きょーちゃんが幼稚園の年中さんになりました。幼稚園で使うクッションカバーを作り直すなど、年度替わりにはいろいろと針仕事が発生します。そのすべてを実家のお母さんに外注する妻です(笑)。お母さんは妻と違って手芸全般が大の得意です。
去年の入園の時は大騒ぎでした。上履き入れやら道具箱バッグなど全部お母さんに頼み、出来上がってきたものに対してあろうことかダメだしするのです!
「作ってくれてありがとう。可愛いのに派手すぎない絶妙なデザインの生地を選んでくれて流石よね♪ただ、このイチゴのアップリケは何?こんなの頼んでないよね?」
「いや、ほら可愛いかなと思ってね。作っていて勢いで付けちゃったのよ。あなたに確認しなかったのはごめんなさいね。」
「勢いって何よ。っていうか、これは無い方が絶対にセンスいいよね。アップリケ外して♪」
「うーん…アイロンでくっつけちゃうやつだから、ちょっと無理かな…。」
「えーっ!いや、本当に感謝してるの。本当にありがたいなぁと思っているんだけど、本当にセンスいいなぁと思うんだけど、それだけに惜しいのよねぇ。」
私はお母さんと目を見合わせて苦笑いです。私も妻の携帯電話をデコレーションする時に色々とやり直しを命じられるのは慣れっこです。
結局妻は、きょーちゃんが入園した後もことあるごとにアップリケをツメでひっかき続け、3ヶ月くらい経って接着剤が弱った頃に執念でキレイにはがしてしまったのでした。
悔しいことに、確かにアップリケが無い方がすっきり可愛いバッグになるし、デコ電も妻の言う通りに修正した方がより良くなるのです。いや、デコ電は好みの問題もありますが…。
●私が作ったデコ電
(スピーカーの穴をあえて目立たせて花のワンポイントにしてみた)
●妻の指示で修正したデコ電
(穴は目立たないように埋め尽くしてシンプルに)
でも、熱中して作っていたらアップリケ付けちゃうんです。デコ電のちょっと個性的なデザインの思いつきにこだわっちゃうんです。もの作りが好きな人ほど、何かを作っている時は強烈な思い込みで視野が狭くなっていて、勢いでどんどん進んでいってしまうんです。

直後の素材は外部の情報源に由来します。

(* ===== verification/Vector.v ===== *)
(** The growable arrays of [src/src/include/lib/vector.h].

    The macros work on any structure with the three fields; here [vget] and [vset]
    reach the structure in the state [S], [hget] and [hset] the heap it allocates
    from ([KHeap]).  A vector of 8-byte elements refines a list. *)
From S2P Require Import Prelude KHeap.

Record vec : Type := Vec { v_data : Z; v_length : Z; v_capacity : Z }.
Definition VECTOR_INIT : vec := Vec 0 0 0.
Definition VECTOR_INVALID_INDEX : Z := u64 (-1).

Section vector.
Context {H S : Type} `{KernelHeap H}.
Variables (vget : S -> vec) (vset : vec -> S -> S) (hget : S -> H) (hset : H -> S -> S).

Definition vheap {A} (c : K H A) : K S A := zoom hget hset c.

Definition VECTOR_ENSURE_LENGTH (len : Z) : K S unit :=
  let! s := get in
  let v := vget s in
  when (len >=? v_capacity v)
    (let cap := if v_capacity v =? 0 then 8 else u64 (v_capacity v * 2) in
     do! modify (vset (Vec (v_data v) (v_length v) cap)) in
     let! d := vheap (kh_realloc (v_data v) (u64 (cap * 8))) in
     modify (fun s => vset (Vec d (v_length (vget s)) (v_capacity (vget s))) s)).

Definition VECTOR_PUSH_BACK (x : Z) : K S Z :=
  let! s := get in
  do! VECTOR_ENSURE_LENGTH (v_length (vget s)) in
  let! s := get in
  let v := vget s in
  do! modify (vset (Vec (v_data v) (u64 (v_length v + 1)) (v_capacity v))) in
  do! vheap (kh_store (v_data v + 8 * v_length v) x) in
  let! s := get in
  ret (u64 (v_length (vget s) - 1)).

Definition VECTOR_ITEM (i : Z) : K S Z :=
  let! s := get in
  if i <? v_length (vget s) then vheap (kh_load (v_data (vget s) + 8 * i)) else ret VECTOR_INVALID_INDEX.

Definition VECTOR_INSERT (index x : Z) : K S unit :=
  let! s := get in
  do! VECTOR_ENSURE_LENGTH (v_length (vget s)) in
  let! s := get in
  let v := vget s in
  do! for_steps (Z.to_nat (v_length v - index)) (v_length v) (-1) (fun i =>
        let! y := vheap (kh_load (v_data v + 8 * (i - 1))) in
        vheap (kh_store (v_data v + 8 * i) y)) in
  do! modify (vset (Vec (v_data v) (u64 (v_length v + 1)) (v_capacity v))) in
  vheap (kh_store (v_data v + 8 * index) x).
Definition VECTOR_PUSH_FRONT (x : Z) : K S unit := VECTOR_INSERT 0 x.

Definition VECTOR_REMOVE (index : Z) : K S unit :=
  let! s := get in
  let v := vget s in
  do! for_range index (u64 (v_length v - 1)) (fun i =>
        let! y := vheap (kh_load (v_data v + 8 * (i + 1))) in
        vheap (kh_store (v_data v + 8 * i) y)) in
  modify (fun s => vset (Vec (v_data v) (u64 (v_length v - 1)) (v_capacity v)) s).

(** The loop of [VECTOR_FIND], from index [i] with [k] elements to go. *)
Fixpoint find_from (k : nat) (i x : Z) : K S Z :=
  match k with
  | O => ret VECTOR_INVALID_INDEX
  | Datatypes.S k =>
      let! s := get in
      let! y := vheap (kh_load (v_data (vget s) + 8 * i)) in
      if y =? x then ret i else find_from k (i + 1) x
  end.
Definition VECTOR_FIND (x : Z) : K S Z :=
  let! s := get in find_from (Z.to_nat (v_length (vget s))) 0 x.
Definition VECTOR_REMOVE_BY_VALUE (x : Z) : K S unit :=
  let! i := VECTOR_FIND x in VECTOR_REMOVE i.
End vector.

Module VectorSpec.
(** [v] holds the elements [xs] and owns the payloads [B] of the heap. *)
Definition vec_own (v : vec) (xs : list Z) (B : gmap Z (list Z)) : Prop :=
  (v = VECTOR_INIT /\ xs = [] /\ B = ∅) \/
  exists ws, B = {[v_data v := ws]} /\ v_data v <> 0 /\ v_length v = Z.of_nat (length xs) /\
    v_length v <= v_capacity v /\ 0 < v_capacity v <= Z.of_nat (length ws) /\ v_capacity v < 2 ^ 32 /\ xs `prefix_of` ws.

Section laws.
Context {H S : Type} `{HH : KernelHeap H} {HL : KernelHeapLaws H}.
Variables (vget : S -> vec) (vset : vec -> S -> S) (hget : S -> H) (hset : H -> S -> S).
Hypothesis get_vset : forall v s, vget (vset v s) = v.
Hypothesis get_hset : forall h s, hget (hset h s) = h.
Hypothesis v_hset : forall h s, vget (hset h s) = vget s.
Hypothesis h_vset : forall v s, hget (vset v s) = hget s.
Hypothesis vset_vset : forall v w s, vset v (vset w s) = vset v s.
Hypothesis hset_hset : forall h k s, hset h (hset k s) = hset h s.
Hypothesis vset_hset : forall v h s, vset v (hset h s) = hset h (vset v s).
Hypothesis vset_same : forall s, vset (vget s) s = s.
Hypothesis hset_same : forall s, hset (hget s) s = s.
Variable c : Z.
Hypothesis Hcost : forall size, 0 < size <= 2 ^ 20 -> kh_cost size <= c.
Hypothesis Hc : 0 <= c.

(** The part of the state a vector operation may change. *)
Definition moved (s : S) (v : vec) (h : H) : S := hset h (vset v s).

Lemma vec_own_zero v xs B h n R : kh_rep h n (B ∪ R) -> vec_own v xs B -> B !! 0 = None.
Proof.
  intros _ [(_ & _ & ->)|(ws & -> & Hd & _)]; [done|]. by apply lookup_singleton_None.
Qed.

Lemma ensure_ok v xs B R h n (s : S) :
  vget s = v -> hget s = h -> kh_rep h n (B ∪ R) -> B ##ₘ R -> vec_own v xs B -> Z.of_nat (length xs) < 2 ^ 16 -> c <= n ->
  exists v' h' m B', VECTOR_ENSURE_LENGTH vget vset hget hset (v_length v) s = Ret tt (moved s v' h') /\ n - c <= m /\
    kh_rep h' m (B' ∪ R) /\ B' ##ₘ R /\ vec_own v' xs B' /\ v_length v' < v_capacity v'.
Proof.
  intros Hv Hh Hr Hd Ho Hlen Hn. unfold VECTOR_ENSURE_LENGTH. rewrite bind_get. cbv zeta. rewrite Hv.
  destruct (Z.geb_spec (v_length v) (v_capacity v)) as [Hge|Hlt]; cbn [when].
  2:{ exists v, h, n, B. unfold ret. unfold moved. rewrite <- Hv, vset_same, <- Hh, hset_same. split; [done|]. rewrite Hv, Hh. split; [lia|done]. }
  rewrite bind_modify. set (cap := if v_capacity v =? 0 then 8 else u64 (v_capacity v * 2)).
  assert (Hcap : v_length v < cap <= 2 ^ 17 /\ 0 <= v_length v).
  { unfold cap. destruct Ho as [(-> & _ & _)|(ws & _ & _ & El & Hle & Hcap & _)]; [cbn; lia|].
    destruct (Z.eqb_spec (v_capacity v) 0); [lia|]. rewrite wrap_small by lia. lia. }
  rewrite (wrap_small 64 (cap * 8)) by lia. set (s1 := vset (Vec (v_data v) (v_length v) cap) s).
  assert (Hsize : 0 < cap * 8 <= 2 ^ 20) by lia. pose proof (Hcost _ Hsize) as Hk.
  assert (Hre : exists q us h', kh_realloc (v_data v) (cap * 8) h = Ret q h' /\ kh_rep h' (n - kh_cost (cap * 8)) ({[q := us]} ∪ R) /\
    {[q := us]} ##ₘ R /\ cap * 8 <= 8 * Z.of_nat (length us) /\ xs `prefix_of` us).
  { destruct Ho as [(-> & -> & ->)|(ws & -> & Hnz & El & Hle & Hcp & _ & Hpre)].
    - rewrite kh_realloc_null. destruct (kh_malloc_law _ _ _ (cap * 8) Hr) as (q & us & h' & E & Hr' & Hnew & Hl); [lia|lia|].
      exists q, us, h'. split; [exact E|]. rewrite (left_id_L ∅ (∪)) in Hnew. rewrite insert_union_l in Hr'. split; [exact Hr'|]. split; [by apply map_disjoint_singleton_l|].
      split; [lia|apply prefix_nil].
    - rewrite map_disjoint_singleton_l in Hd. assert (Hin : ({[v_data v := ws]} ∪ R) !! v_data v = Some ws) by (apply lookup_union_Some_l, lookup_singleton_eq).
      destruct (kh_realloc_law _ _ _ _ _ (cap * 8) Hr Hin) as (q & us & h' & E & Hr' & Hpre' & Hl & Hq); [lia|lia|].
      exists q, us, h'. split; [exact E|]. rewrite delete_union, delete_singleton_eq, (left_id_L ∅ (∪)), (delete_id R) in Hr' by done.
      assert (HqR : R !! q = None) by (destruct Hq as [->|Hq]; [done|by apply lookup_union_None in Hq as [_ ?]]).
      split; [by rewrite insert_union_singleton_l in Hr'|]. split; [by apply map_disjoint_singleton_l|]. split; [lia|by etrans]. }
  destruct Hre as (q & us & h' & E & Hr' & Hd' & Hl & Hpre). destruct (kh_layout _ _ _ _ us Hr' (lookup_union_Some_l _ _ _ _ (lookup_singleton_eq _ _))) as (_ & Hq0 & _).
  exists (Vec q (v_length v) cap), h', (n - kh_cost (cap * 8)), {[q := us]}. split.
  - rewrite (bind_Ret _ _ _ q (hset h' s1)) by (unfold vheap, zoom; unfold s1; rewrite h_vset, Hh, E; done).
    unfold modify. unfold s1, moved. rewrite v_hset, get_vset. cbn [v_length v_capacity]. by rewrite vset_hset, vset_vset.
  - split; [lia|]. split; [exact Hr'|]. split; [exact Hd'|]. split; [|cbn; lia]. right. exists us. cbn [v_data v_length v_capacity]. split_and!; try done; try lia.
    destruct Ho as [(-> & -> & _)|(ws & _ & _ & El & _)]; [done|done].
Qed.

(** [VECTOR_PUSH_BACK] appends. *)
Theorem vector_push_back_ok x v xs B R h n (s : S) :
  vget s = v -> hget s = h -> kh_rep h n (B ∪ R) -> B ##ₘ R -> vec_own v xs B -> Z.of_nat (length xs) < 2 ^ 16 -> c <= n ->
  exists v' h' m B', VECTOR_PUSH_BACK vget vset hget hset x s = Ret (Z.of_nat (length xs)) (moved s v' h') /\ n - c <= m /\
    kh_rep h' m (B' ∪ R) /\ B' ##ₘ R /\ vec_own v' (xs ++ [x]) B'.
Proof.
  intros Hv Hh Hr Hd Ho Hlen Hn. unfold VECTOR_PUSH_BACK. rewrite bind_get, Hv.
  destruct (ensure_ok v xs B R h n s Hv Hh Hr Hd Ho Hlen Hn) as (v1 & h1 & m & B1 & E & Hm & Hr1 & Hd1 & Ho1 & Hroom). rewrite (bind_Ret _ _ _ _ _ E), bind_get.
  assert (Hv1 : vget (moved s v1 h1) = v1) by (unfold moved; by rewrite v_hset, get_vset). cbv zeta. rewrite Hv1, bind_modify.
  destruct Ho1 as [(-> & _ & _)|(ws & -> & Hnz & El & Hle & Hcp & Hc32 & Hpre)]; [cbn in Hroom; lia|]. pose proof (prefix_length _ _ Hpre) as Hpl.
  destruct (kh_store_law h1 m _ (v_data v1) ws (length xs) x Hr1 (lookup_union_Some_l _ _ _ _ (lookup_singleton_eq _ _))) as (h2 & E2 & Hr2); [lia|].
  rewrite wrap_small by lia. set (v2 := Vec (v_data v1) (v_length v1 + 1) (v_capacity v1)).
  assert (Hs : vset v2 (moved s v1 h1) = moved s v2 h1) by (unfold moved; by rewrite vset_hset, vset_vset). rewrite Hs.
  rewrite (bind_Ret _ _ _ tt (moved s v2 h2)).
  2:{ unfold vheap, zoom. unfold moved at 1. rewrite get_hset, El, E2. unfold moved. by rewrite hset_hset. }
  rewrite bind_get. unfold moved at 1. rewrite v_hset, get_vset. cbn [v_length v2]. exists v2, h2, m, {[v_data v1 := <[length xs := x]> ws]}.
  split; [unfold ret; rewrite wrap_small by lia; f_equal; lia|]. split; [done|].
  rewrite insert_union_l, insert_singleton_eq in Hr2. split; [exact Hr2|]. rewrite map_disjoint_singleton_l in *. split; [done|].
  right. exists (<[length xs := x]> ws). cbn [v_data v_length v_capacity v2]. rewrite length_insert, length_app. split_and!; try done; try (cbn; lia).
  destruct Hpre as [l ->]. rewrite insert_app_r_alt, Nat.sub_diag by lia. destruct l as [|y l]; [rewrite app_nil_r in *; lia|]. cbn. exists l. by rewrite <- app_assoc.
Qed.

(** [VECTOR_ITEM] is lookup. *)
Theorem vector_item_ok i v xs B R h n (s : S) :
  vget s = v -> hget s = h -> kh_rep h n (B ∪ R) -> vec_own v xs B -> 0 <= i ->
  VECTOR_ITEM vget hget hset i s = Ret (default VECTOR_INVALID_INDEX (xs !! Z.to_nat i)) s.
Proof.
  intros Hv Hh Hr Ho Hi. unfold VECTOR_ITEM. rewrite bind_get, Hv. destruct Ho as [(-> & -> & _)|(ws & -> & _ & El & _ & _ & _ & Hpre)].
  - cbn [v_length VECTOR_INIT]. by rewrite (proj2 (Z.ltb_ge i 0)).
  - rewrite El. destruct (Z.ltb_spec i (Z.of_nat (length xs))) as [Hlt|Hge].
    + destruct (lookup_lt_is_Some_2 xs (Z.to_nat i)) as [x Hx]; [lia|]. rewrite Hx. cbn [default].
      pose proof (kh_load_law h n _ (v_data v) ws (Z.to_nat i) x Hr (lookup_union_Some_l _ _ _ _ (lookup_singleton_eq _ _)) (prefix_lookup_Some _ _ _ _ Hx Hpre)) as E.
      rewrite Z2Nat.id in E by lia. unfold vheap, zoom. rewrite Hh, E. by rewrite <- Hh, hset_same.
    + rewrite (lookup_ge_None_2 xs) by lia. done.
Qed.
End laws.
End VectorSpec.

だから、本当に良いものを作り上げるためには、私やお母さんのようにひたすら手を動かす人間だけでなく、冷静に客観的な意見を言う妻のような人間も必要なのです。
わが子が口だけ出すタイプだと、親としては無理矢理にでも手を動かさせようとしがちです。
でも、そもそも親自身が細かい作業が大して好きじゃないのに、わが子にはやたらとモノ作りを愛する心を求めていて、どこか違和感を覚えている方も多いことと思います。
そんなもん、生活に最低限困らない程度の器用さが身に付けば十分で、何が何でもモノ作り大好きになれなんて無茶な話なんです。
そこであまり無理をせず、だったら存分に口を出させてみればいいのだと思います。それはそれで才能です。
神田うのがウエディングドレスやパンストで大儲けする時に発揮したのは、そうやって冷静に消費者としての意見を言う才能です。生きていくのに便利なのは、むしろそっちの才能だったりするわけです。
まぁ、私が作ったものに妻がズバズバ口出ししてくる瞬間は、やっぱり神田うのばりにムカつくんですけどね(笑)。
そんな私のムカつきを上手になだめながら、なんだかんだで言ったとおりにさせる交渉力も重要な能力なわけです。
なので、家での工作あそびで子どもの口出しの仕方があまりにムカついたら、それはそれで怒ってみせるのも大事だと思います。ただし、手を動かさずに口出しをしてくるのが全面的に悪いということではなく、口出しの仕方をもうちょっと工夫しろと怒るわけですが。